2.2 – If you have reversed items, let the AI know which items they are. Reversed items require special attention because the numerical value must be flipped before scoring.

So first let AI know the reversed items:
Reversed items: 7, 11, 14, 21, 25
And then let the AI know how to score them:
Untrue=2
Partially true=1
Very much true=0


2.3 – Handling blank or missing responses: It’s best to make form fields mandatory to avoid blank cells, but if you forgot or there’s a reason why some fields might be blank, tell the AI how to handle them, if you do not, AI might treat it as it wants, for example score them independently. To avoid that tell AI to:
Scale scores should be calculated only from answered items.
Blank or missing responses must NOT be scored.
Treat missing items as “missing data”.
Report which items are missing (super important!).
Do NOT assign default scores.

3 – Scales (if there are any)

If there are scales in your questionnaire, let the AI know which items make up each scale:
There are five scales, each include five items:
Name of scale A: 3, 8, 13, 16, 24
Name of scale B: 5, 7, 12, 18, 22
Name of scale C: 2, 10, 15, 21, 25
Name of scale D: 6, 11, 14, 19, 23
Name of scale E: 1, 4, 9, 17, 20


Tell AI how to score the scales, for ex:
Sum each scale, and give each scale a score as follows:
0-2 points: Normal or close to average
3-5: Slightly raised
6-7: Raised
8-10: Very high

4 – Output

Tell AI how to arrange and design the report:
Output Format (Word Document)
Output must be .docx
Title: “Name of My Questionaire”
Language: English
Each participant starts on a new page
Arrange in this order: First name, Last name…………all scale scores + categories
If missing items exist: add note “One or more items were left blank.”

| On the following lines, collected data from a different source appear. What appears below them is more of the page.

(** C21: the disk metadata store refines the metadata catalog, as far as bbolt's
    documentation goes.  In any history of calls whose arguments JSON can carry
    (UTF-8 text, integers of the width of their field, non-empty keys of at most
    32768 bytes, a clock within the years 1 to 9999), and in which each
    [MarkExpiredNodes] finds no node to mark, every answer is the specification's
    answer at some instant and the stored records are the specification's records,
    except that a call may fail without an effect because of an I/O error or
    because a record has outgrown a bbolt value; the buckets of other components
    are untouched.  A [MarkExpiredNodes] that marks a node writes to the bucket
    inside [ForEach], where bbolt promises nothing, and is not covered. *)
Theorem disk_metadata_refines (evs : list MetaEvent) (m m' : DiskMetadataStore DB) :
  disk_ok m → disk_history m evs m' →
  disk_ok m' ∧ meta_frame (disk_data m) (disk_data m') ∧
  catalog_trace (disk_failure (DB := DB)) (disk_catalog m) evs (disk_catalog m').
Proof. apply disk_history_simulates. Qed.

Lemma queue_history_simulates (evs : list QueueEvent) (q q' : Queue) :
  store_ok tasks_ok q → queue_history q evs q' →
  store_ok tasks_ok q' ∧ tasks_frame (store_data q) (store_data q') ∧
  table_trace (disk_failure (DB := DB)) (stored_tasks (store_data q)) evs
    (stored_tasks (store_data q')).
Proof.
  intros Hok Htr. induction Htr as [q|A call r q q1 evs q2 Hcall Hrun Htr IH].
  { split_and!; [done|done|constructor]. }
  destruct (queue_call_simulates call q r q1 Hcall Hok Hrun) as (Hok1 & Hfr1 & Hcase).
  destruct (IH Hok1) as (Hok2 & Hfr2 & Htr2).
  split_and!; [done|by eapply only_bucket_trans|].
  econstructor; [|done]. destruct Hcase as [Hspec|(Hsame & e & -> & He)]; [by left|right].
  split; [done|]. exists e. split; [done|]. destruct He as [?|?]; [left; eauto|by right].
Qed.

(** C22: the disk queue refines the task table, as far as bbolt's documentation
    goes.  In any history of calls whose arguments JSON can carry, and in which
    each [RequeueExpiredRunning] finds no task whose lease is over, every answer
    (the order of [Pending] and the counts of [Stats] included) is the
    specification's answer at some instant and the stored tasks are the
    specification's tasks, up to the same failures without effect, and no other
    bucket is touched.  A [RequeueExpiredRunning] with a task to requeue writes to
    the bucket inside [ForEach], where bbolt promises nothing, and is not covered. *)
Theorem disk_queue_refines (evs : list QueueEvent) (q q' : Queue) :
  store_ok tasks_ok q → queue_history q evs q' →
  store_ok tasks_ok q' ∧ tasks_frame (store_data q) (store_data q') ∧
  table_trace (disk_failure (DB := DB)) (stored_tasks (store_data q)) evs
    (stored_tasks (store_data q')).
Proof. apply queue_history_simulates. Qed.

(** Opening the manager's database: [OpenDiskMetadataStore] followed by
    [NewDiskReplicationTaskQueue] on the same handle, for a database in which no
    task is running or failed, never panics and, unless the database fails or a
    record no longer fits, finds exactly the catalog and the tasks that were
    stored. *)
Theorem manager_restart (db : DB) (clock1 clock2 : Clock) :
  openable (db_data db) → tasks_openable (db_data db) → settled (stored_tasks (db_data db)) →
  clock_ok (readings clock1) → clock_ok (readings clock2) →
  match OpenDiskMetadataStore (Ok db) clock1 with
  | Ok m =>
      match NewDiskReplicationTaskQueue (ds_db m) clock2 with
      | (Ok _, q) =>
          data_ok (store_data q) ∧ tasks_ok (store_data q) ∧
          data_catalog (store_data q) = data_catalog (db_data db) ∧
          stored_tasks (store_data q) = stored_tasks (db_data db)
      | (Err e, _) => (∃ db' : DB, db_fault db') ∨ e = ErrValueTooLarge
      | (Panic, _) => False
      end
  | Err e => db_fault db
  | Panic => False
  end.
Proof.
  intros Hop Htop Hset Hc1 Hc2. pose proof (Open_run db clock1 _ Hop Hc1 eq_refl) as Hopen.
  destruct (OpenDiskMetadataStore (Ok db) clock1) as [m|e|]; [|done|done].
  destruct Hopen as ([Hok _] & Hcat & Hfr).
  assert (Htm : store_data m !! replicationTasksBucket = db_data db !! replicationTasksBucket)
    by (by apply Hfr).
  assert (Htop' : tasks_openable (db_data (ds_db m))).
  { destruct Htop as [Hn|(ts & Hts & Hall)]; [left; by rewrite <-Hn|right].
    exists ts. split; [by rewrite <-Hts|done]. }
  assert (Htab : stored_tasks (db_data (ds_db m)) = stored_tasks (db_data db)).
  { unfold table. unfold store_data in Htm. by rewrite Htm. }
  unfold NewDiskReplicationTaskQueue.
  destruct (dq_init {| ds_db := ds_db m; ds_now := clock2 |}) as [r1 q1] eqn:Hinit.
  pose proof (init_run _ _ _ _ Htop' Hc2 Hinit) as Hinit'.
  destruct r1 as [[]|e|]; [|erewrite gom_bind_err by exact Hinit; left; by eexists|done].
  destruct Hinit' as (Hok1 & Hfr1 & HT1 & Hrd1). erewrite gom_bind_ok by exact Hinit.
  destruct (restoreRetryableTasks q1) as [r2 q2] eqn:Hres.
  destruct (restore_simulates q1 r2 q2) as (Hok2 & Hfr2 & Hcase); [done|by rewrite HT1, Htab|done|].
  assert (stored_tasks (store_data q2) = stored_tasks (db_data db)) as HT2.
  { rewrite <-Htab, <-HT1. by destruct Hcase as [[t [= _ ?]]|[? _]]. }
  destruct r2 as [[]|e|].
  - assert (Hfr12 : only_bucket replicationTasksBucket (store_data m) (store_data q2))
      by (by eapply only_bucket_trans).
    destruct Hok as [Hf Hn], Hok2 as [Ht2 _]. split_and!; [|done| |done].
    + split; by eapply table_ok_frame.
    + rewrite <-Hcat. unfold disk_catalog, store_abs, data_catalog. f_equal; by eapply table_frame.
  - destruct Hcase as [[t ?]|(_ & e' & [= <-] & [?|?])]; [done|left; by eexists|by right].
  - by destruct Hcase as [[t ?]|(_ & e' & ? & _)].
Qed.
End disk.

(** C24: Records survive the disk: what [putMetadataJSON] or [putReplicationTask]
    stores, [getFileFromBucket], [Nodes] or [decodeReplicationTask] reads back
    unchanged: file records with their chunks and replica table, node records and
    task records, when their text is UTF-8, their integers fit their fields and
    their times lie in the years 1 to 9999. *)
Theorem record_roundtrip (f : FileMetadata) (n : NodeMetadata) (task : ReplicationTask) :
  file_json f → node_json n → task_json task →
  (∃ s, json_Marshal c_FileMetadata f = Some s ∧ json_Unmarshal c_FileMetadata s = Some f) ∧
  (∃ s, json_Marshal c_NodeMetadata n = Some s ∧ json_Unmarshal c_NodeMetadata s = Some n) ∧
  (∃ s, json_Marshal c_ReplicationTask task = Some s ∧
        json_Unmarshal c_ReplicationTask s = Some task).
Proof.
  intros Hf Hn Ht. split_and!.
  - by eapply survives_roundtrip; [apply survives_file|].
  - by eapply survives_roundtrip; [apply survives_node|].
  - by eapply survives_roundtrip; [apply survives_task|].
Qed.

(** ** A key that is not UTF-8 *)

(** The one-byte key that PUT /files/%FF names. *)
Definition byte_key : string := String (ascii_of_nat 255) "".

(** A database with its three buckets, and the clock of the tests: noon on 17
    June 2026. *)
Definition test_time : Time := Eval vm_compute in default zero_time (parse_time "2026-06-17T12:00:00Z").
Definition empty_db : BoltData :=
  {[ metadataFilesBucket := ∅; metadataNodesBucket := ∅; replicationTasksBucket := ∅ ]}.
Definition test_store : DiskStore BoltData := {| ds_db := empty_db; ds_now := stopped test_time |}.

(** A file key that is not UTF-8 is lost on disk: [BeginFileVersion] and
    [GetFile] accept it, but the record stored under it names U+FFFD instead, so
    [ListFiles], and the repair loop behind it, see a file that does not exist
    under its name; and a task for the file comes out of the disk queue for the
    wrong key.  The in-memory backend keeps the key. *)
Theorem byte_key_lost :
  let '(_, m) := dm_BeginFileVersion byte_key 0 "" [] "node1" ["node1"] test_store in
  let task := pending_task (new_file_version byte_key 1 0 "" [] "node1" ["node1"] 0 0)
                "node1" "node2" 0 0 in
  let '(_, q) := dq_Enqueue [task] test_store in
  match (dm_ListFiles m).1, (dm_GetFile replacement m).1, (dq_Pending q).1 with
  | Ok [f], Ok g, Ok [t] =>
      fm_Key f = replacement ∧ byte_key ≠ replacement ∧ g = None ∧
      rt_Key task = byte_key ∧ rt_Key t = replacement
  | _, _, _ => False
  end.
Proof. vm_compute. done. Qed.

Highlight with a light red background any scale with a “Raised” or “Very high” score count.

5 – Automation Rules

Follow this instruction file exactly.
When user uploads a new Excel, generate a new DOCX with all rules.
Warn user if missing data or structure issues appear.

6 – Manual Check!!!

As mistakes can be made (By you or by the AI): manually score one or two persons and compare it to the AI’s score.

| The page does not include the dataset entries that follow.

(* ===== verification/HttpObjectsSpec.v ===== *)
(** * The remote object store satisfies the laws of [ObjectStore].

    First what one exchange with a storage node does to the objects of the node,
    then the laws on a fixed topology, with the resolved object as the address:
    the authority that the node's base URL names, and the address of the object
    in the store behind it. *)

From Stdlib Require Import Ascii ZifyBool.
From S2P Require Import Prelude Metadata Replication Names Hash Objects Paths Utf8 Json Times Codec Url Http HttpNet HttpObjects.
From stdpp Require Import options.

(** ** The storage node *)

Section node.
Context {OS : Type} `{HL : ObjectStoreLaws OS}.
Abbreviation Handler := (StorageHTTPHandler OS).
Implicit Types (h : Handler).

Lemma sh_call_inv {A} (c : GoM OS A) h r h' :
  sh_call c h = (r, h') → sh_nodeID h' = sh_nodeID h ∧ c (sh_objects h) = (r, sh_objects h').
Proof. by intros (o & Hc & ->)%zoom_inv. Qed.

(** The node acts on the object the request names, and rejects other requests. *)
Lemma serve_object method k v body h :
  StorageServeHTTP (object_query method k v body) h =
  match object_of k v with
  | Some (k', v') => storage_object (sh_nodeID h) k' v' (object_query method k v body) h
  | None =>
      (Ok (writeAPIError StatusBadRequest
        (match objectRequest (object_query "GET" k v no_body) with inr msg => msg | inl _ => "" end)), h)
  end.
Proof.
  unfold StorageServeHTTP, object_of. rewrite objectRequest_query.
  rewrite bool_decide_eq_false_2 by done.
  change (req_Path (object_query method k v body)) with ("/objects/" +:+ k).
  unfold has_prefix. rewrite strip_app, bool_decide_eq_true_2 by done. cbn [negb].
  by destruct (objectRequest (object_query "GET" k v no_body)) as [[k' v']|msg].
Qed.

(** Handlers with the same objects at the addresses [K]. *)
Definition same_at (K : Address → Prop) h h' : Prop :=
  sh_nodeID h' = sh_nodeID h ∧ ∀ a, K a → object_at (sh_objects h') a = object_at (sh_objects h) a.

#[export] Instance same_at_preorder K : PreOrder (same_at K).
Proof.
  split; [by intros h|]. intros h1 h2 h3 [E1 H1] [E2 H2]. split; [congruence|].
  intros a Ha. by rewrite H2, H1.
Qed.

Lemma sh_call_same {A} (c : GoM OS A) (K : Address → Prop) :
  (∀ s r s' a, c s = (r, s') → K a → object_at s' a = object_at s a) → respects (same_at K) (sh_call c).
Proof. intros Hc h r h' [En Hr]%sh_call_inv. split; [done|]. intros a. by eapply Hc. Qed.

(** Whatever the request, only the object it names can change, and only [PUT]
    and [DELETE] change it. *)
Lemma storage_frame n k v r :
  respects (same_at (λ a, a ≠ addr n k v ∨ req_Method r = "GET" ∨ req_Method r = "HEAD"))
    (storage_object n k v r).
Proof using HL.
  unfold storage_object. repeat case_bool_decide;
    respects_step ltac:(apply sh_call_same; intros s1 r1 s1' a Hrun Ha).
  - apply write_law in Hrun as (_ & Hf & _). naive_solver congruence.
  - by apply read_law in Hrun as (_ & Hf & _).
  - by apply has_law in Hrun as (_ & Hf).
  - apply delete_law in Hrun as (_ & Hf). naive_solver congruence.
Qed.

Lemma storage_put n k v r h resp h' :
  req_Method r = "PUT" → storage_object n k v r h = (Ok resp, h') →
  (resp_Status resp / 100 = 2)%Z →
  ∃ data, drain (r_reads (req_Body r)) = (data, None) ∧
    object_at (sh_objects h') (addr n k v) = Some data.
Proof using HL.
  intros Em. unfold storage_object. rewrite bool_decide_eq_true_2 by done. intros Hrun Hst.
  go_step Hrun; [|done..]. go_step Hc; [|done]. apply sh_call_inv in Hc as [_ Hw].
  apply write_law in Hw as (_ & _ & Hok). injection Hr as ->.
  destruct r0 as [cnt|e|]; [..|done]; injection Hrun as <- <-; [|by cbn in Hst].
  destruct (Hok cnt eq_refl) as (data & Hd & _ & Hat). by exists data.
Qed.

Lemma storage_get n k v r h resp h' :
  req_Method r = "GET" → storage_object n k v r h = (Ok resp, h') →
  resp_Status resp = StatusOK →
  ∃ size rd o', ReadObject n k v (sh_objects h) = (Ok (size, rd), o') ∧
    resp = {| resp_Status := StatusOK; resp_Header := [("Content-Length", pretty size)];
              resp_Body := (drain (r_reads rd)).1 |}.
Proof.
  intros Em. unfold storage_object. rewrite Em, bool_decide_eq_false_2, bool_decide_eq_true_2 by done.
  intros Hrun Hst.
  go_step Hrun; [|done..]. go_step Hc; [|done]. apply sh_call_inv in Hc as [_ Hw]. injection Hr as ->.
  destruct r0 as [[size rd]|e|]; [..|done]; injection Hrun as <- <-; [|by cbn in Hst]. eauto.
Qed.
End node.

(** ** The store on a fixed topology *)

(** Which base URL each node is registered with, and which node ID the server
    at each authority runs with. *)
Record Topology := { tp_nodes : gmap string string; tp_ids : gmap string string }.

#[export] Instance Topology_eq_dec : EqDecision Topology.
Proof. solve_decision. Defined.

(** Every registered base URL is http://host:port, with any number of slashes
    after it. *)
Class TopologyOk (topo : Topology) : Prop :=
  topology_ok : map_Forall (λ _ base, is_Some (host_of base)) (tp_nodes topo).

Section topology.
Context {OS : Type} `{HL : ObjectStoreLaws OS}.
Abbreviation Store := (HTTPObjectStore (StorageHTTPHandler OS)).

Definition topology (s : Store) : Topology :=
  {| tp_nodes := hs_nodes s; tp_ids := sh_nodeID <$> net_servers (hs_client s) |}.

Definition on_topology (topo : Topology) (s : Store) : Prop := topology s = topo.
#[export] Instance on_topology_dec topo s : Decision (on_topology topo s).
Proof. unfold on_topology. apply _. Defined.

(** A handler keeps its node ID, so the exchanges keep the topology. *)
Lemma serve_nodeID r (h : StorageHTTPHandler OS) res h' :
  StorageServeHTTP r h = (res, h') → sh_nodeID h' = sh_nodeID h.
Proof using HL.
  unfold StorageServeHTTP. repeat case_match; try (by intros [= <- <-]). subst.
  intros Hrun. go_step Hrun; [|done..]. injection Hc as <- <-. by apply storage_frame in Hrun as [? _].
Qed.

Lemma served_topology host r r0 (net net' : Network (StorageHTTPHandler OS)) :
  served host r r0 net net' → sh_nodeID <$> net_servers net' = sh_nodeID <$> net_servers net.
Proof using HL.
  intros (h & h' & Hh & Hs%serve_nodeID & ->). rewrite fmap_insert, Hs. apply insert_id.
  by rewrite lookup_fmap, Hh.
Qed.

Lemma client_topology method url body (net net' : Network (StorageHTTPHandler OS)) res :
  client_Do method url body net = (res, net') →
  sh_nodeID <$> net_servers net' = sh_nodeID <$> net_servers net.
Proof using HL.
  intros Hrun. destruct (parse_url url) as [u|] eqn:Hu.
  - pose proof (exchange _ _ _ _ _ _ _ Hu Hrun) as [[-> _]|(rd & r0 & Hs & _)]; [done|].
    by eapply served_topology.
  - unfold client_Do in Hrun. rewrite Hu in Hrun. by injection Hrun as <- <-.
Qed.

Definition same_topology (s s' : Store) : Prop := topology s' = topology s.
#[export] Instance same_topology_preorder : PreOrder same_topology.
Proof. split; [done|]. intros s1 s2 s3. unfold same_topology. congruence. Qed.

Lemma hs_Do_topology method url body : respects same_topology (hs_Do (H := StorageHTTPHandler OS) method url body).
Proof using HL.
  intros s r s' (net & Hrun & ->)%zoom_inv. unfold same_topology, topology. cbn.
  by rewrite (client_topology _ _ _ _ _ _ Hrun).
Qed.

#[export] Instance topology_kept topo : KeepsInv (on_topology topo).
Proof using HL.
  assert (∀ {A} (c : GoM Store A) s, respects same_topology c → on_topology topo s → on_topology topo (c s).2)
    as Hkeep.
  { intros A c s Hc Hs. destruct (c s) as [r s'] eqn:E. apply Hc in E. unfold on_topology. cbn.
    by rewrite E. }
  split; intros; (apply Hkeep; [|done]); cbn;
    unfold hs_WriteObject, hs_ReadObject, hs_DeleteObject, hs_HasObject, objectURL;
    respects_step ltac:(apply hs_Do_topology).
Qed.
End topology.

(** ** The laws *)

Section laws.
Context {OS : Type} `{HL : ObjectStoreLaws OS}.
Abbreviation Store := (HTTPObjectStore (StorageHTTPHandler OS)).
Implicit Types (s : Store).

(** Where an object of a node is: the authority of the node, and the address
    that the request names in the store there.  [None] stands for requests
    that no node accepts. *)
Definition remote_addr (topo : Topology) (n k : string) (v : Z) : option (string * Address) :=
  base ← tp_nodes topo !! n;
  host ← host_of base;
  id ← tp_ids topo !! host;
  '(k, v) ← object_of k v;
  Some (host, addr id k v).

Definition remote_object s (a : option (string * Address)) : option bytes :=
  '(host, a) ← a; h ← net_servers (hs_client s) !! host; object_at (sh_objects h) a.

(** An answer to an object request. *)
Definition answered (method k : string) (v : Z) (body : Reader) (n : string) s s' (cr : ClientResponse) : Prop :=
  ∃ k' v' host h h' rd resp, object_of k v = Some (k', v') ∧
    remote_addr (topology s) n k v = Some (host, addr (sh_nodeID h) k' v') ∧
    net_servers (hs_client s) !! host = Some h ∧ net_servers (hs_client s') !! host = Some h' ∧
    storage_object (sh_nodeID h) k' v' (object_query method k v rd) h = (Ok resp, h') ∧
    drain (r_reads body) = ((drain (r_reads rd)).1, None) ∧ (drain (r_reads rd)).2 = None ∧
    cr_StatusCode cr = resp_Status resp ∧
    (∀ d, drain (r_reads (cr_Body cr)) = (d, None) →
       drain (r_reads (cr_Body (client_response method resp))) = (d, None)).

Lemma object_exchange method n k v body s res s' :
  TopologyOk (topology s) →
  hs_Do method (object_url (hs_nodes s) n k v) body s = (res, s') →
  res ≠ Panic ∧
  (∀ a, a ≠ remote_addr (topology s) n k v ∨ method = "GET" ∨ method = "HEAD" →
     remote_object s' a = remote_object s a) ∧
  (∀ cr, res = Ok cr → cr_StatusCode cr = StatusBadRequest ∨ answered method k v body n s s' cr).
Proof using HL.
  intros Htopo (net & Hrun & ->)%zoom_inv.
  destruct (hs_nodes s !! n) as [base|] eqn:Hn.
  2: { destruct (unknown_node method _ n k v body (hs_client s) Hn) as [e He].
       rewrite He in Hrun. injection Hrun as <- <-. done. }
  destruct (Htopo n base Hn) as [host Hhost].
  pose proof (objectURL_parses _ _ _ _ k v Hn Hhost) as Hu.
  pose proof (exchange _ _ _ _ _ _ _ Hu Hrun) as [[Hsame (e & ->)]|(rd & r0 & Hserved & Hres)].
  { split; [done|]. split; [|done]. intros [[host' a]|] _; [|done]. cbn. by rewrite Hsame. }
  destruct Hserved as (h & h' & Hh & Hserve & Hs'). cbn [u_host] in *.
  change (request_of _ _ rd) with (object_query method k v rd) in Hserve.
  assert (remote_addr (topology s) n k v =
    '(k, v) ← object_of k v; Some (host, addr (sh_nodeID h) k v)) as Haddr.
  { unfold remote_addr, topology. cbn [tp_nodes tp_ids]. rewrite Hn. cbn [mbind option_bind].
    rewrite Hhost. cbn [mbind option_bind]. by rewrite lookup_fmap, Hh. }
  change (StorageServeHTTP (object_query method k v rd) h = (r0, h')) in Hserve.
  rewrite serve_object in Hserve. split; [|split].
  - destruct Hres as [(e & ->)|(? & ? & _ & -> & _)]; done.
  - intros [[host' a]|] Ha; [|done]. cbn. rewrite Hs', Haddr in *.
    destruct (decide (host' = host)) as [->|Hne]; [|by rewrite lookup_insert_ne].
    rewrite lookup_insert_eq, Hh. cbn. destruct (object_of k v) as [[k' v']|]; [|by injection Hserve as _ <-].
    apply storage_frame in Hserve as [_ Hf]. apply Hf. cbn in Ha. naive_solver congruence.
  - intros cr ->. destruct Hres as [(e & ?)|(resp & cr' & -> & [= <-] & Hb & Hrd & Hst & Hbody)]; [done|].
    destruct (object_of k v) as [[k' v']|] eqn:Ho.
    2: { left. injection Hserve as <- _. by rewrite Hst. }
    right. exists k', v', host, h, h', rd, resp. split; [done|]. split; [by rewrite Haddr|].
    split; [done|]. split; [cbn; rewrite Hs'; apply lookup_insert_eq|]. split; [done|].
    rewrite Hrd. cbn. split; [by rewrite <-Hb, <-surjective_pairing|done].
Qed.

Lemma hs_WriteObject_spec n k v r s res s' :
  TopologyOk (topology s) → hs_WriteObject n k v r s = (res, s') →
  res ≠ Panic ∧
  (∀ a, a ≠ remote_addr (topology s) n k v → remote_object s' a = remote_object s a) ∧
  (∀ cnt, res = Ok cnt → ∃ data, drain (r_reads r) = (data, None) ∧ cnt = zlen data ∧
     remote_object s' (remote_addr (topology s) n k v) = Some data).
Proof using HL.
  intros Ht Hrun. unfold hs_WriteObject in Hrun.
  rewrite (gom_bind_ok (objectURL n k v) _ s _ s eq_refl) in Hrun.
  go_step Hrun; apply (object_exchange _ _ _ _ _ _ _ _ Ht) in Hc as (Hp & Hf & Hok); subst;
    [|by split; [|split; [auto|]]|done].
  assert (s' = s0) as -> by by revert Hrun; case_match; intros [= <- <-].
  split; [by revert Hrun; case_match; intros [= <-]|]. split; [by auto|].
  intros cnt ->. destruct (Z.eqb_spec (cr_StatusCode a / 100) 2) as [Hst|]; [|done].
  injection Hrun as <-. destruct (Hok a eq_refl) as [Hbad|Hans]; [by rewrite Hbad in Hst|].
  destruct Hans as (k' & v' & host & h & h' & rd & resp & _ & Ha & _ & Hh' & Hput & Hd & He & Hcode & _).
  rewrite Hcode in Hst. destruct (storage_put _ _ _ (object_query "PUT" k v rd) _ _ _ eq_refl Hput Hst) as (data & Hdata & Hat).
  cbn in Hdata. rewrite Hdata in Hd. exists data. split; [done|].
  unfold countingReader_n. rewrite Hd. split; [done|]. rewrite Ha. cbn. by rewrite Hh'.
Qed.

7 – Ethical Considerations

AI can assist with mechanical aspects of scoring, but it may make mistakes, including mis-scoring items, mishandling reverse items, or misapplying instructions or norms.
Professional responsibility remains entirely with the researcher, AI output should never replace clinical or educational judgment.
Special care must be taken to protect confidentiality and privacy by removing identifying information of the participants and avoiding the upload of sensitive data without informed consent, for ex: you can Replace names with numbers.
AI should be used transparently and cautiously, limited to support functions rather than clinical interpretation, and never relied upon for high stakes decisions without manual verification.
Ultimately, AI is a tool to support workflow. At the end ethical accountability remains with the researcher.